Então é Natal. E os primeiros acordes da música de John Lennon “… So this is Christmas. And what have you done” tem um significado especial na minha memória. É a última imagem do meu filho Gabriel que, naquele 23 de dezembro de 2001, ensaiava essa canção, junto com o irmão, para tocar no dia seguinte, véspera de Natal, na festa que sempre reunia nossa família em casa. Nosso Natal não aconteceu naquele ano. O Gabriel saiu naquela noite para comemorar com amigos e não voltou para casa para tocar esta ou qualquer outra música. Meu querido filho tinha 20 anos e um presente especial debaixo da árvore para celebrar sua entrada na faculdade. Não me lembro muito de como aquele presente, uma passagem para Nova York (naquele tempo ainda tínhamos passagens de papel!), ou todos os outros que ali estavam desapareceram e de como todos os preparativos da festa foram cancelados na comoção. Tenho uma foto, com uma cara horrível, na frente da árvore, no dia seguinte, com uma sobrinha bebê no colo, a Catarina, que nascera nos Estados Unidos e viera pela primeira vez participar com seus pais daquele Natal que não houve.
E então, um ano depois, era Natal de novo. E nós tínhamos uma decisão a ser tomada: faríamos a festa? Ou fugiríamos da data e tudo o que agora ela representava indo viajar? O que antes era uma celebração tão alegre com a família, teria para sempre a marca do trágico e da ausência? Era essa sombra que eu queria que emoldurasse o rosto luminoso do meu filho? Sua ausência seria maior do que a linda presença que fora? O próprio Natal, que celebra o nascimento de Jesus Cristo (e não a sua morte) já tinha a resposta: a nossa festa de Natal em casa ia acontecer de novo e seria, como é até hoje, minha homenagem ao Gabriel. Alegre como ele. Iluminado e generoso como ele.

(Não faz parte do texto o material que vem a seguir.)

(** The integer part, and the conversion to a [w]-bit unsigned type, which is
    undefined for a value out of its range. *)
Definition dtrunc (d : double) : option Z :=
  match d with
  | S754_zero _ => Some 0
  | S754_finite s m e =>
      let n := if 0 <=? e then Z.pos m * 2 ^ e else Z.pos m / 2 ^ (- e) in
      Some (if s then - n else n)
  | _ => None
  end.

Definition double_to_uint (w : Z) (d : double) : outcome Z :=
  match dtrunc d with
  | Some n => if (0 <=? n) && (n <? 2 ^ w) then Ok n else Fault BadConversion
  | None => Fault BadConversion
  end.

(** ** What a format provides *)
Record time_format := {
  tf_get_erf_timestamp : option (libtrace_packet_t → Z);
  tf_get_timespec : option (libtrace_packet_t → timespec);
  tf_get_timeval : option (libtrace_packet_t → timeval);
  tf_get_seconds : option (libtrace_packet_t → double);
}.

Section time.
Variable fmt : time_format.

Definition trace_get_erf_timestamp (p : libtrace_packet_t) : outcome Z :=
  match tf_get_erf_timestamp fmt, tf_get_timespec fmt, tf_get_timeval fmt, tf_get_seconds fmt with
  | Some get, _, _, _ => Ok (get p)
  | None, Some get, _, _ =>
      let ts := get p in
      Ok (u64 (u64 (Z.shiftl (u64 (ts_sec ts)) 32) + u64 (Z.shiftl (u64 (ts_nsec ts)) 32) / 1000000000))
  | None, None, Some get, _ =>
      let tv := get p in
      Ok (u64 (u64 (Z.shiftl (u64 (tv_sec tv)) 32) + u64 (Z.shiftl (u64 (tv_usec tv)) 32) / 1000000))
  | None, None, None, Some get =>
      let seconds := get p in
      let! whole := double_to_uint 64 seconds in
      let! frac := double_to_uint 64 (dmul (dsub seconds (double_of_int whole)) (double_of_int UINT_MAX)) in
      Ok (u64 (u64 (Z.shiftl whole 32) + frac))
  | None, None, None, None => Ok 0
  end.

(** An ERF timestamp as a number of seconds and units of which there are [unit]
    in a second, with the carry of the code. *)
Definition split_erf (ts unit : Z) : Z * Z :=
  let sec := Z.shiftr ts 32 in
  let frac := Z.shiftr (u64 (Z.land ts 4294967295 * unit)) 32 in
  if unit <=? frac then (sec + 1, frac - unit) else (sec, frac).

Definition trace_get_timeval (p : libtrace_packet_t) : outcome timeval :=
  match tf_get_timeval fmt, tf_get_erf_timestamp fmt, tf_get_timespec fmt, tf_get_seconds fmt with
  | Some get, _, _, _ => Ok (get p)
  | None, Some get, _, _ =>
      let '(sec, usec) := split_erf (get p) 1000000 in Ok {| tv_sec := sec; tv_usec := usec |}
  | None, None, Some get, _ =>
      let ts := get p in Ok {| tv_sec := ts_sec ts; tv_usec := ts_nsec ts ÷ 1000 |}
  | None, None, None, Some get =>
      let seconds := get p in
      let! sec := double_to_uint 32 seconds in
      let! usec := double_to_uint 32
        (ddiv (dmul (dsub seconds (double_of_int sec)) (double_of_int 1000000)) (double_of_int UINT_MAX)) in
      Ok {| tv_sec := sec; tv_usec := usec |}
  | None, None, None, None => Ok {| tv_sec := -1; tv_usec := -1 |}
  end.

Definition trace_get_timespec (p : libtrace_packet_t) : outcome timespec :=
  match tf_get_timespec fmt, tf_get_erf_timestamp fmt, tf_get_timeval fmt, tf_get_seconds fmt with
  | Some get, _, _, _ => Ok (get p)
  | None, Some get, _, _ =>
      let '(sec, nsec) := split_erf (get p) 1000000000 in Ok {| ts_sec := sec; ts_nsec := nsec |}
  | None, None, Some get, _ =>
      let tv := get p in Ok {| ts_sec := tv_sec tv; ts_nsec := i64 (tv_usec tv * 1000) |}
  | None, None, None, Some get =>
      let seconds := get p in
      let! sec := double_to_uint 32 seconds in
      let! nsec := double_to_uint 63
        (ddiv (dmul (dsub seconds (double_of_int sec)) (double_of_int 1000000000)) (double_of_int UINT_MAX)) in
      Ok {| ts_sec := sec; ts_nsec := nsec |}
  | None, None, None, None => Ok {| ts_sec := -1; ts_nsec := -1 |}
  end.

Definition trace_get_seconds (p : libtrace_packet_t) : double :=
  match tf_get_seconds fmt, tf_get_erf_timestamp fmt, tf_get_timespec fmt, tf_get_timeval fmt with
  | Some get, _, _, _ => get p
  | None, Some get, _, _ =>
      let ts := get p in
      dadd (double_of_int (Z.shiftr ts 32))
        (ddiv (dmul (double_of_int (Z.land ts UINT_MAX)) (double_of_int 1)) (double_of_int UINT_MAX))
  | None, None, Some get, _ =>
      let ts := get p in
      dadd (double_of_int (ts_sec ts))
        (ddiv (dmul (double_of_int (ts_nsec ts)) (double_of_int 1)) (double_of_int 1000000000))
  | None, None, None, Some get =>
      let tv := get p in
      dadd (double_of_int (tv_sec tv))
        (ddiv (dmul (double_of_int (tv_usec tv)) (double_of_int 1)) (double_of_int 1000000))
  | None, None, None, None => S754_zero false
  end.
End time.

(** ** Seeking

    [F] is the state of the format; the functions that a format provides change
    it and return a result.  [None] as a result is the error
    [TRACE_ERR_OPTION_UNAVAIL] with the return value -1. *)
Record seek_format (F : Type) := {
  sf_seek_erf : option (F → Z → F * Z);
  sf_seek_timeval : option (F → timeval → F * Z);
  sf_seek_seconds : option (F → double → F * Z);
}.
Arguments sf_seek_erf {F} _.
Arguments sf_seek_timeval {F} _.
Arguments sf_seek_seconds {F} _.

Section seek.
Context {F : Type}.
Variable fmt : seek_format F.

Daquele ano em diante, foram 16 Natais. As crianças cresceram, os filhos e sobrinhos se tornaram adultos, tiveram filhos e a família cresceu. A cada ano, a presença de todos, com a casa sempre tão linda e cheia de luzes coloridas de velas, vinho bom e comidas deliciosas reforçam a sensação de que nossa decisão foi a mais certa: a de continuar a celebrar. Eu sei que muitas pessoas, como eu, enfrentam nesta data um vazio gigante, a melancolia que envolve o final do ano e o desejo infinito de que nossos queridos jamais tivessem partido. Que o milagre de Natal pudesse trazê-los de volta para nós. O que eu posso dizer é que conheço e respeito a dimensão profunda dessa tristeza. Para mim, a trágica coincidência das datas contribui ainda mais para marcar de forma definitiva a minha vida, a vida da minha família em “antes e depois”. Mas sei também que preencher o vazio da saudade com amor e alegria foi o melhor bálsamo para meu coração partido. São os abraços, as risadas, a conversa e os reencontros que nos ajudam a entender que alguma coisa ali permanece viva. E que lembrar e falar dos nossos amores que se foram é mantê-los sempre por perto.
A festa de Natal, devolve, todos os anos, a magia do Gabriel para mim. Meus sobrinhos refletem o seu sorriso brincalhão, as músicas o seu jeito alegre e estabanado de caminhar pela vida. E posso jurar: eu o sinto sempre juntinho de mim, muito feliz.
Esta foi a minha forma de lidar com o luto. A que me coube e que me trouxe conforto. No entanto, como aprendemos aqui com todas as belas histórias que compartilhamos, não é a única, nem um modelo a ser seguido. Como repetimos sempre: não tem o jeito certo e o jeito errado de viver o luto. Cada um pode e deve seguir o seu coração. Se as festas natalinas me deixam feliz, há quem se sinta bem no recolhimento, no sossego interior.
O que desejo a todos que nos seguem aqui é que encontrem, neste momento especialmente delicado, o seu próprio milagre de Natal. Com a felicidade possível e o encantamento pela vida que, espero, a gente não perca jamais.